Former Theranos CEO Elizabeth Holmes leaves after a hearing at a federal court in San Jose, Calif., on July 17, 2019. [Image courtesy of Reuters/Stephen Lam]

Ex-Theranos CEO Elizabeth Holmes’ federal fraud trial will now start in March 2021 amid delays related to the COVID-19 pandemic.

Judge Edward Davila decided yesterday that jury selection will start on March 9, with opening arguments taking place around March 16 in U.S. District Court in San Jose, Calif.

It is possible that some or all of the trial may take place over video, though a lawyer for Holmes has said that it would be hard to make video work for such a large case, according to The Mercury News.

Meanwhile, Holmes through her lawyers has also been raising questions about the grand jury that returned second and third superseding indictments against her, asking whether the pandemic prevented jury selection from a fair cross-section of the community.

Potential government witnesses in next year’s trial could include former U.S. Defense Secretary James Mattis and former U.S. Secretary of State Henry Kissinger, who both served on Theranos’ board. Media titan Ruport Murdoch of News Corp. and The Wall Street Journal may testify about Theranos pressuring journalists not to publish negative news about the company.

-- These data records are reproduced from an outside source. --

Lemma read_stored_at file f stored :
  stored_at file f stored → N.of_nat (length stored) < 2 ^ 32 → read_stored file f = Ok stored.
Proof.
  intros (Hl & pre & post & -> & Ho) Hlen. unfold read_stored. unfold len_u32 in Hl. rewrite as_u32_small_id in Hl by done.
  rewrite Hl, <-Ho, !length_app, (proj2 (N.leb_le _ _)) by lia. f_equal.
  by rewrite !Nat2N.id, drop_app_length, take_app_length.
Qed.

Lemma inflate_text text : N.of_nat (length text) < 2 ^ 32 → inflate (deflate text) (len_u32 text) = Ok text.
Proof.
  intros Hlen. unfold inflate, len_u32. rewrite inflate_deflate, as_u32_small_id by done. cbn [negb andb].
  rewrite take_ge by lia. by rewrite N.eqb_refl.
Qed.

(** Every item the builder logs is a line or a JSON text. *)
Lemma steps_log_shape steps x it :
  x ∈ steps_log steps → lg_item x = Some it → ∃ y, item_shape (lg_slot x) it y.
Proof.
  unfold steps_log. rewrite list_elem_of_In, in_flat_map. intros (step & _ & Hx) Hit. rewrite <-list_elem_of_In in Hx.
  assert (Henv : ∀ e, ∃ y, item_shape 0 (encode_envelope e ++ [Byte.x0a]) y).
  { intros e. exists (encode_envelope e). split; [done|]. apply record_no_newline. }
  assert (Hval : ∀ slot v, slot ≠ 0%nat → ∃ y, item_shape slot (value_to_vec v) y).
  { intros slot v Hs. eexists. unfold item_shape. rewrite (proj2 (Nat.eqb_neq _ _) Hs). by split; [|eexists]. }
  destruct step as [e|k|e i|summary full records]; cbn [step_log] in Hx; try by apply elem_of_nil in Hx.
  - unfold push_log in Hx. apply elem_of_cons in Hx as [->|Hx]; [injection Hit as <-; apply Henv|].
    destruct i as [p|k p|m|]; cbn [item_texts] in Hx; [| | |by apply elem_of_nil in Hx];
      unfold payload_texts, passthrough_texts in Hx; cbn zeta in Hx;
      apply elem_of_cons in Hx as [->|[->|Hx%elem_of_nil]%elem_of_cons]; try done; injection Hit as <-;
      cbn [lg_slot]; try case_match; by apply Hval.
  - rewrite !elem_of_app, !elem_of_copy_log, list_elem_of_fmap in Hx.
    destruct Hx as [(i & _ & ->)|[(i & _ & ->)|(e & -> & _)]]; [done..|]. injection Hit as <-. apply Henv.
Qed.

Lemma item_shape_inj slot it y y' : item_shape slot it y → item_shape slot it y' → y = y'.
Proof.
  unfold item_shape. destruct (Nat.eqb slot 0).
  - intros [-> _] [E _]. by apply app_inj_tail in E as [? _].
  - by intros [-> _] [-> _].
Qed.

(** Items a [u32] can measure in an array. *)
Definition small_items log : Prop :=
  ∀ x it, x ∈ log → lg_item x = Some it → N.of_nat (length it) + 2 < 2 ^ 32.

(** A frame's text is bounded by what bounds a single item and the buffer. *)
Lemma frame_text_bound log slot g start items bound :
  (∀ x it, x ∈ log → lg_item x = Some it → N.of_nat (length it) + 2 ≤ bound) → FRAME_RAW_BYTES + 2 ≤ bound →
  fits slot items → items_logged log slot start g items →
  N.of_nat (length (frame_text slot items)) ≤ bound.
Proof.
  intros Hsm Hb Hfit Hlog. unfold frame_text. rewrite length_app.
  assert (Htail : (length (if Nat.eqb slot 0 then [] else [Byte.x5d]) ≤ 1)%nat) by (destruct (Nat.eqb slot 0); cbn; lia).
  destruct Hfit as [Hone|Hle]; [|lia].
  destruct items as [|it [|]]; try done. pose proof (Hsm _ it (Hlog 0%nat it eq_refl) eq_refl) as Hs. unfold open_text.
  destruct (Nat.eqb slot 0); cbn [concat fmap list_fmap length]; rewrite ?app_nil_r; cbn [length] in *; lia.
Qed.
Lemma frame_text_small log slot g start items :
  small_items log → fits slot items → items_logged log slot start g items →
  N.of_nat (length (frame_text slot items)) < 2 ^ 32.
Proof.
  intros Hsm Hfit Hlog. cut (N.of_nat (length (frame_text slot items)) ≤ 2 ^ 32 - 1); [lia|].
  eapply frame_text_bound; [|by vm_compute|done|done]. intros x it Hx Hit. specialize (Hsm x it Hx Hit). lia.
Qed.

Lemma stored_at_length file f stored : stored_at file f stored → (length stored ≤ length file)%nat.
Proof. intros (_ & pre & post & -> & _). rewrite !length_app. lia. Qed.

(** The items of a built frame, as they are read. *)
Lemma built_items steps slot start g items :
  items_logged (steps_log steps) slot start g items → ∃ xs, Forall2 (item_shape slot) items xs.
Proof.
  intros Hlog.
  assert (Hall : ∀ it, it ∈ items → ∃ y, item_shape slot it y).
  { intros it [i Hi]%list_elem_of_lookup. by apply (steps_log_shape steps _ it (Hlog i it Hi)). }
  clear Hlog. induction items as [|it items IH]; [by exists []|].
  destruct (Hall it) as [y Hy]; [by left|]. destruct IH as [xs Hxs]; [intros; apply Hall; by right|].
  exists (y :: xs). by constructor.
Qed.

(** A frame the daemon can read loads, and has the item of each of its records
    at its place. *)
Lemma built_loads steps number cid keys file f :
  frame_built (steps_log steps) number cid keys file f → kid f = None → 0 < count f →
  log_unique (steps_log steps) → small_items (steps_log steps) → N.of_nat (length file) < 2 ^ 32 →
  ∃ df, load_frame file f = Ok df ∧
    ∀ x it y, x ∈ steps_log steps → stream f = stream_of (lg_slot x) → (lg_slot x < 3)%nat →
      first f ≤ lg_seq x < first f + count f → lg_item x = Some it → item_shape (lg_slot x) it y →
      item df (N.to_nat (lg_seq x - first f)) = Some y.
Proof.
  intros (slot & items & stored & Hslot & Hst & Hn & Hfit & Hlog & Hat & Hraw & Htext) Hk Hpos Hu Hsm Hfile.
  rewrite Hk in Htext. destruct Htext as [-> Hcrc]. destruct (built_items _ _ _ _ _ Hlog) as [xs Hxs].
  pose proof (frame_text_small _ _ _ _ _ Hsm Hfit Hlog) as Hlen.
  assert (Hne : items ≠ []) by (intros ->; cbn in Hn; lia).
  destruct (decode_text slot items xs (count f) Hslot Hxs Hne Hn Hlen) as (df & Hdf & Hitem). exists df. split.
  - unfold load_frame. rewrite Hk. cbn [bool_decide decide_rel]. rewrite bool_decide_false by by intros [? ?].
    pose proof (stored_at_length _ _ _ Hat). rewrite (read_stored_at _ _ _ Hat) by lia. cbn [mbind result_bind].
    rewrite Hraw, inflate_text by done. cbn [mbind result_bind]. by rewrite Hcrc, N.eqb_refl, Hst.
  - intros x it y Hx Hsx Hlt Hr Hit Hy. assert (lg_slot x = slot) as Hsl by (apply stream_of_inj; congruence).
    set (i := N.to_nat (lg_seq x - first f)). destruct (lookup_lt_is_Some_2 items i) as [it' Hi]; [unfold i; lia|].
    pose proof (Hlog i it' Hi) as Hx'. assert (Heq : x = _) by (apply (Hu _ _ Hx Hx'); [done|unfold i; cbn; lia]).
    rewrite Heq in Hit. injection Hit as <-. destruct (Forall2_lookup_l _ _ _ _ _ Hxs Hi) as (y' & Hy' & Hsh).
    apply Hitem. rewrite Hsl in Hy. by rewrite (item_shape_inj _ _ _ _ Hy Hsh).
Qed.
End decoding.

(** ** Records read back *)
Section reading.
Context `{JsonViewLaws} `{!Serde} `{!SerdeLaws} `{!RawValues} `{!RawValuesLaws} `{HistoryPrimitivesLaws} `{AeadLaws}
  `{FrameCodecLaws} `{LruLaws}.
Implicit Types (f : FrameEntry) (self : SegmentReader).

(** What the cache may hold for this segment: the frames of its file. Entries
    of other segments are keyed by other ids. *)
Definition truthful (truth : Key → option DecodedFrame) self : Prop :=
  ∀ f df, f ∈ s_frames (rd_segment self) → load_frame (rd_file self) f = Ok df →
    truth (s_segment_id (rd_segment self), offset f) = Some df.

Record reader_ok (truth : Key → option DecodedFrame) self : Prop := {
  rk_coherent : coherent truth (rd_cache self);
  rk_accounted : accounted (rd_cache self);
  rk_budget : fc_bytes (rd_cache self) ≤ fc_budget (rd_cache self);
  rk_current slot off df :
    rd_current self slot = Some (off, df) → truth (s_segment_id (rd_segment self), off) = Some df;
}.
(** Another state of the same reader. *)
Definition same_reader self self' : Prop :=
  rd_segment self' = rd_segment self ∧ rd_file self' = rd_file self ∧ rd_conversation_id self' = rd_conversation_id self.

Lemma frame_loaded_ok truth self slot f df :
  reader_ok truth self → truthful truth self → f ∈ s_frames (rd_segment self) → load_frame (rd_file self) f = Ok df →
  ∃ self', frame_loaded slot f self = Some (self', Ok df) ∧ reader_ok truth self' ∧ same_reader self self'.
Proof.
  intros [Hco Hac Hbu Hcu] Htr Hin Hload. pose proof (Htr f df Hin Hload) as Ht. unfold frame_loaded.
  destruct (get_or_load_spec truth (s_segment_id (rd_segment self), offset f) (load_frame (rd_file self) f) (rd_cache self))
    as (c' & r & -> & Hco' & Hac' & Hbu' & Hr); [done..| |].
  { intros v. rewrite Hload. by intros [= <-]. }
  cbn [mbind option_bind]. destruct r as [v|e]; [|congruence]. assert (v = df) as -> by congruence.
  eexists. split; [done|]. split; [|done]. split; cbn [set_read rd_cache rd_current rd_segment]; try done.
  intros s off df'. destruct (Nat.eqb s slot); [|apply Hcu]. by intros [= <- <-].
Qed.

Holmes and Theranos were once Silicon Valley darlings, with Holmes claiming that her company was set to revolutionize blood testing with technology that could analyze tiny amounts of blood. Forbes in 2015 even recognized Holmes as America’s richest self-made woman based on Theranos’ multibillion-dollar valuation at the time.

Investigative reporting, though, soon dismantled the claims Holmes was making about Theranos’ technology, raising questions about whether she and others had misled investors. The downward spiral culminated in the 2018 shutdown of the company, with the SEC criminally charging Holmes and former Theranos president Sunny Balwani over what it described as a “massive fraud.”